▶ RECORDS FOR THIS TASK:
(* ===== verification/FilePayload.v ===== *)
(** * File payloads

    memrpc/src/core/file_payload.cpp: a payload too large for a ring entry
    travels as a file, and the entry carries an envelope naming it.  The file
    system is not part of the sources: its calls are the parameter [PosixFs],
    and what the code relies on are the laws [PosixFsLaws]. *)

From Stdlib Require Import Lia String Ascii.
From stdpp Require Import pretty.
From S2P Require Import Prelude Types ByteCodec.

Local Open Scope string_scope.
Local Open Scope list_scope.
Local Open Scope Z_scope.

Definition DEFAULT_FILE_PAYLOAD_DIR : string := "/tmp/cache/file_payload".
Definition FILE_PAYLOAD_ENVELOPE_MAGIC : Z := 0x56465031.
Definition FILE_PAYLOAD_ENVELOPE_VERSION : Z := 1.
Definition PAYLOAD_KIND_INLINE : Z := 0.
Definition PAYLOAD_KIND_FILE_REF : Z := 1.
Definition MAX_FILE_PAYLOAD_BYTES : Z := 128 * 1024 * 1024.

Record FilePayloadRef : Type := { fr_path : string; fr_size : Z }.

Definition FilePayloadRef_default : FilePayloadRef := {| fr_path := ""; fr_size := 0 |}.

(** ** The system calls *)

Definition ENOENT : Z := 2.
Definition EINTR : Z := 4.
Definition EEXIST : Z := 17.

(** Each call takes the state of the file system and returns the next one.
    [0] is success where an errno is returned. *)
Class PosixFs (FS : Type) : Type := {
  fs_mkdir : string -> FS -> Z * FS;              (* errno *)
  fs_stat_dir : string -> FS -> Z * bool;         (* errno, S_ISDIR *)
  fs_create : string -> FS -> Z * FS;             (* O_CREAT|O_EXCL|O_WRONLY: fd or -1 *)
  fs_open : string -> FS -> Z * FS;               (* O_RDONLY: fd or -1 *)
  fs_write : Z -> bytes -> FS -> (Z * Z) * FS;    (* bytes written or -1, errno *)
  fs_read : Z -> Z -> FS -> (Z * Z * bytes) * FS; (* bytes read or -1, errno, data *)
  fs_fstat : Z -> FS -> option Z;                 (* st_size *)
  fs_close : Z -> FS -> Z * FS;                   (* 0 or -1 *)
  fs_unlink : string -> FS -> Z * FS;             (* errno *)
  fs_listdir : string -> FS -> Z * list string;   (* errno of opendir, names *)
}.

▶ WORK REQUEST: Give back exactly the lines from the one that contains "fs_write : Z" to the end of the data above, both of those lines included.

▶ ANSWER BELOW:
  fs_write : Z -> bytes -> FS -> (Z * Z) * FS;    (* bytes written or -1, errno *)
  fs_read : Z -> Z -> FS -> (Z * Z * bytes) * FS; (* bytes read or -1, errno, data *)
  fs_fstat : Z -> FS -> option Z;                 (* st_size *)
  fs_close : Z -> FS -> Z * FS;                   (* 0 or -1 *)
  fs_unlink : string -> FS -> Z * FS;             (* errno *)
  fs_listdir : string -> FS -> Z * list string;   (* errno of opendir, names *)
}.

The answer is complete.